The suburb name first appears on a plan drawn by surveyor James Warner on 6 October 1851; however, the origin of the suburb name is unknown. It was also known as Hungry Flats, as was a stop over for bullock teams that were transporting logs from Pine Mountain to Hancocks saw mill at North Ipswich.

Brassall was a separate shire (Shire of Brassall) with its own council from March 1860 until 1 January 1917 when the area became part of the City of Ipswich.

The Brisbane Valley railway line passed through Brassall. The line opened from Ipswich to Lowood on 16 June 1884, and was extended through a number of stages until it reached Yarraman on 1 May 1913. The line closed in 1993. The disused rail corridor was used to construct the Brassall Bikepath, which is part of the Brisbane Valley Rail Trail.

Brassall Provisional School opened on 10 September 1894. On 10 July 1899 it became Brassall State School.

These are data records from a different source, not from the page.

(** * imcgknEngine.hpp: a shallow embedding of the engine header

    The header wraps SDL2 and OpenGL in a handful of classes.  Every class
    is embedded as a record with the member names of the source, every
    member function as a function on that record.  Calls into SDL and the
    GL driver are recorded, in order, in a log; values that come back from
    the platform are read from an oracle that sees the log so far.
    [float] and [double] are IEEE-754 binary32 and binary64, computed with
    the reference implementation of [SpecFloat]. *)

From Stdlib Require Import ZArith SpecFloat Lia.
From stdpp Require Import gmap strings list.

Open Scope Z_scope.

(** ** Machine numbers *)

Module FP.

(** [float]: 24 bits of precision, exponents below 128. *)
Definition float := spec_float.
(** [double]: 53 bits of precision, exponents below 1024. *)
Definition double := spec_float.

Definition fadd : float -> float -> float := SFadd 24 128.
Definition fsub : float -> float -> float := SFsub 24 128.
Definition fmul : float -> float -> float := SFmul 24 128.
Definition fgt (a b : float) : bool := SFltb b a.
Definition flt (a b : float) : bool := SFltb a b.

Definition dsub : double -> double -> double := SFsub 53 1024.
Definition ddiv : double -> double -> double := SFdiv 53 1024.

(** [static_cast<float>(i)] and [(double)i] for an integer [i]. *)
Definition float_of_int (i : Z) : float := binary_normalize 24 128 i 0 false.
Definition double_of_int (i : Z) : double := binary_normalize 53 1024 i 0 false.

(** [static_cast<float>(d)] for a double [d]: round to nearest even. *)
Definition float_of_double (d : double) : float :=
  match d with
  | S754_finite s m e => binary_normalize 24 128 (cond_Zopp s (Zpos m)) e s
  | other => other
  end.

(** The literals of the source. *)
Definition f0 : float := S754_zero false.            (* 0.0f *)
Definition d0 : double := S754_zero false.           (* 0.0 *)
Definition f1 : float := float_of_int 1.             (* 1.0f *)
Definition f550 : float := float_of_int 550.         (* 550.0f *)

End FP.

Module Cxx.

(** Conversions to the fixed-width integer types, wrap-around written out. *)
Definition to_uint8 (z : Z) : Z := z mod 2 ^ 8.
Definition to_uint32 (z : Z) : Z := z mod 2 ^ 32.
Definition to_size_t (z : Z) : Z := z mod 2 ^ 64.
Definition to_int (z : Z) : Z := (z + 2 ^ 31) mod 2 ^ 32 - 2 ^ 31.

Definition PTRDIFF_MAX : Z := 2 ^ 63 - 1.

(** [v.size()] for a [std::vector] held as a list. *)
Definition size {A} (v : list A) : Z := Z.of_nat (length v).

(** A [std::vector<T>] never holds more than [PTRDIFF_MAX / sizeof(T)]
    elements ([max_size()]). *)
Definition vector_ok {A} (sizeof_T : Z) (v : list A) : Prop :=
  size v * sizeof_T <= PTRDIFF_MAX.

End Cxx.

(** ** Plain data of the header *)

Record vec2 := mk_vec2 { v2x : FP.float; v2y : FP.float }.
Record vec3 := mk_vec3 { v3x : FP.float; v3y : FP.float; v3z : FP.float }.
Record vec4 := mk_vec4 { v4x : FP.float; v4y : FP.float; v4z : FP.float; v4w : FP.float }.
(** [glm::mat4], four columns. *)
Record mat4 := mk_mat4 { col0 : vec4; col1 : vec4; col2 : vec4; col3 : vec4 }.

Record Vertex := mk_Vertex {
  aPos : vec3;
  aColor : vec3;
  aNormal : vec3;
  aUV : vec2
}.

Record Transform := mk_Transform {
  Position : vec3;
  Scale : vec3;
  Rotation : vec3
}.

(** [sizeof(Vertex)]: eleven floats; [sizeof(unsigned int)]. *)
Definition sizeof_Vertex : Z := 44.
Definition sizeof_unsigned_int : Z := 4.

(** [enum class KeyState], enumerators in the order of the source. *)
Inductive KeyState := JustPressed | JustReleased | Down | Released.

Definition KeyState_value (s : KeyState) : Z :=
  match s with JustPressed => 0 | JustReleased => 1 | Down => 2 | Released => 3 end.

(** [KeyState{}], the value-initialised state that [operator[]] of the two
    maps inserts for an absent key: the enumerator of value 0. *)
Definition KeyState_zero : KeyState := JustPressed.

Definition KeyState_eqb (a b : KeyState) : bool :=
  KeyState_value a =? KeyState_value b.

Inductive RenderMode :=
  Points | Lines | Line_Loop | Line_Strip | Triangles | Triangle_Fan | Triangle_Strip.

(** [enum class BufferUsage]; kept in a module, as [BufferUsage::Empty]
    would otherwise hide the [Empty] class of stdpp. *)
Module BufferUsage.
Inductive t :=
  Empty | StaticDraw | StaticCopy | StaticRead | DynamicDraw | DynamicCopy | DynamicRead.
End BufferUsage.

Inductive TextureType :=
  Texture1D | Texture1DArray | Texture2D | Texture2DArray | Texture3D | TextureCubemap.

(** ** Calls into SDL and the GL driver *)

Inductive BufferTarget := GL_ARRAY_BUFFER | GL_ELEMENT_ARRAY_BUFFER.

(** What [v.data()] points to in an upload. *)
Inductive BufferSource :=
| VertexData (vs : list Vertex)
| IndexData (indices : list Z).

Inductive Call :=
| SDL_Init
| SDL_GL_SetAttribute (attr : string) (value : Z)
| SDL_CreateWindow (title : string) (w h flags : Z)
| SDL_GL_CreateContext (window : Z)
| SDL_GL_MakeCurrent (window ctx : Z)
| gladLoadGLLoader
| SDL_GL_GetDrawableSize (window : Z)
| SDL_GetPerformanceCounter
| SDL_GetPerformanceFrequency
| SDL_GL_SwapWindow (window : Z)
| SDL_SetRelativeMouseMode (v : bool)
| glViewport (x y w h : Z)
| glClearColor (r g b a : FP.float)
| glClear (bitField : Z)
| glUseProgram (program : Z)
| glGetUniformLocation (program : Z) (name : string)
| glUniformMatrix4fv (location count : Z) (transpose : bool) (value : mat4)
| glUniform4fv (location count : Z) (value : vec4)
| glUniform3fv (location count : Z) (value : vec3)
| glUniform2fv (location count : Z) (value : vec2)
| glUniform1f (location : Z) (v : FP.float)
| glUniform1i (location : Z) (v : Z)
| glActiveTexture (unit_ : Z)
| glBindTexture (target : TextureType) (texture : Z)
| glGenBuffers
| glDeleteBuffers (buffer : Z)
| glBindBuffer (target : BufferTarget) (buffer : Z)
| glBufferData (target : BufferTarget) (size : Z) (data : BufferSource) (usage : BufferUsage.t)
| glBufferSubData (target : BufferTarget) (offset size : Z) (data : BufferSource)
| glGenVertexArrays
| glDeleteVertexArrays (array : Z)
| glBindVertexArray (array : Z)
| glEnableVertexAttribArray (index : Z)
| glVertexAttribPointer (index size : Z) (type : string) (normalized : bool) (stride pointer : Z)
| glDrawElements (mode : RenderMode) (count : Z) (type : string)
| glDrawArrays (mode : RenderMode) (first count : Z).

(** The platform behind the header: one header constant, and what SDL and
    the driver hand back.  An answer may depend on everything called so far. *)
Class Platform := {
  SDL_NUM_SCANCODES : nat;
  returns : list Call -> Call -> Z;
  returns2 : list Call -> Call -> Z * Z
}.

(** ** The effect monad

    A computation reads and extends the call log.  It ends normally, by a
    [throw] (the [Error] macro), or by dereferencing a null pointer. *)

Inductive outcome (A : Type) :=
| Normal (a : A) (log : list Call)
| Thrown (what : string) (log : list Call)
| NullDereference (log : list Call).
Arguments Normal {A} a log.
Arguments Thrown {A} what log.
Arguments NullDereference {A} log.

Definition GL (A : Type) : Type := list Call -> outcome A.

Definition ret {A} (a : A) : GL A := fun log => Normal a log.

Definition bind {A B} (m : GL A) (k : A -> GL B) : GL B :=
  fun log =>
    match m log with
    | Normal a log' => k a log'
    | Thrown what log' => Thrown what log'
    | NullDereference log' => NullDereference log'
    end.

#[global] Instance GL_ret : MRet GL := @ret.
#[global] Instance GL_bind : MBind GL := fun A B k m => bind m k.

(** A call with no result, a call with one result, a call with two. *)
Definition call (c : Call) : GL unit := fun log => Normal tt (log ++ [c]).
Definition ask `{Platform} (c : Call) : GL Z :=
  fun log => Normal (returns log c) (log ++ [c]).
Definition ask2 `{Platform} (c : Call) : GL (Z * Z) :=
  fun log => Normal (returns2 log c) (log ++ [c]).

(** What [std::endl] writes into a stream: a newline. *)
Definition endl : string := String (Ascii.ascii_of_nat 10) EmptyString.

(** The [Error(x)] macro: the text streamed is ["Error! << "], [x] and
    [std::endl], and it is the [what()] of the exception thrown. *)
Definition Error {A} (x : string) : GL A :=
  fun log => Thrown (String.append (String.append "Error! << " x) endl) log.

(** [*p] and [p->] for a pointer that may be null. *)
Definition deref {A} (p : option A) : GL A :=
  fun log => match p with Some a => Normal a log | None => NullDereference log end.

(** ** class Window *)

(** The events [SDL_PollEvent] can deliver, with the fields the header reads. *)
Inductive SDL_WindowEventID := SDL_WINDOWEVENT_RESIZED | SDL_WINDOWEVENT_other (id : Z).

Inductive SDL_Event :=
| SDL_QUIT
| SDL_KEYDOWN (scancode : Z)
| SDL_KEYUP (scancode : Z)
| SDL_MOUSEBUTTONDOWN (button : Z)
| SDL_MOUSEBUTTONUP (button : Z)
| SDL_WINDOWEVENT (event : SDL_WindowEventID) (data1 data2 : Z)
| SDL_MOUSEMOTION (x y xrel yrel : Z)
| SDL_MOUSEWHEEL (preciseY : FP.float)
| SDL_other (type : Z).

(** [m[k]] on a [std::unordered_map<K, KeyState>] read as an rvalue: an
    absent key is inserted with the value-initialised state. *)
Definition map_index (m : gmap Z KeyState) (k : Z) : KeyState * gmap Z KeyState :=
  match m !! k with
  | Some s => (s, m)
  | None => (KeyState_zero, <[k := KeyState_zero]> m)
  end.

Module Window.

Record t := mk {
  window : Z;
  glContext : Z;
  m_Width : Z;
  m_Height : Z;
  m_IsOpen : bool;
  m_IsResized : bool;
  m_DeltaTime : FP.double;
  m_LastFrame : FP.double;
  m_MousePosX : FP.float;
  m_MousePosY : FP.float;
  m_MouseRelX : FP.float;
  m_MouseRelY : FP.float;
  m_ScrollDistance : FP.float;
  m_ZoomSpeed : FP.float;
  m_Keys : gmap Z KeyState;
  m_MouseButtons : gmap Z KeyState
}.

St George's Anglican Church at 30 Waterworks Road was dedicated on 1923 by Archbishop Gerald Sharp. The altar was designed by the diocesan architects Atkinson and Conrad, and made by Mr L. Larsen of North Ipswich. The church's closure on 15 November 1988 was approved by Assistant Bishop Ray Smith.

St Mark's Lutheran Evangelican Church was originally at Gatton where it was dedicated on 29 October 1950. In 1967 the church was relocated to Brassall, where it was rededicated on 19 November 1967.

Ipswich State High School opened on 1 July 1951.

Ipswich Adventist School opened on 21 January 1968.

The suburb was officially bounded and named in 1991.

North Ipswich Uniting Church was originally located at 105 Downs Street, North Ipswich. It was previously the North Ipswich Presbyterian Church, until the Uniting Church in Australia was established in 1977.

== Demographics ==
In the , Brassall had a population of 10,898 people.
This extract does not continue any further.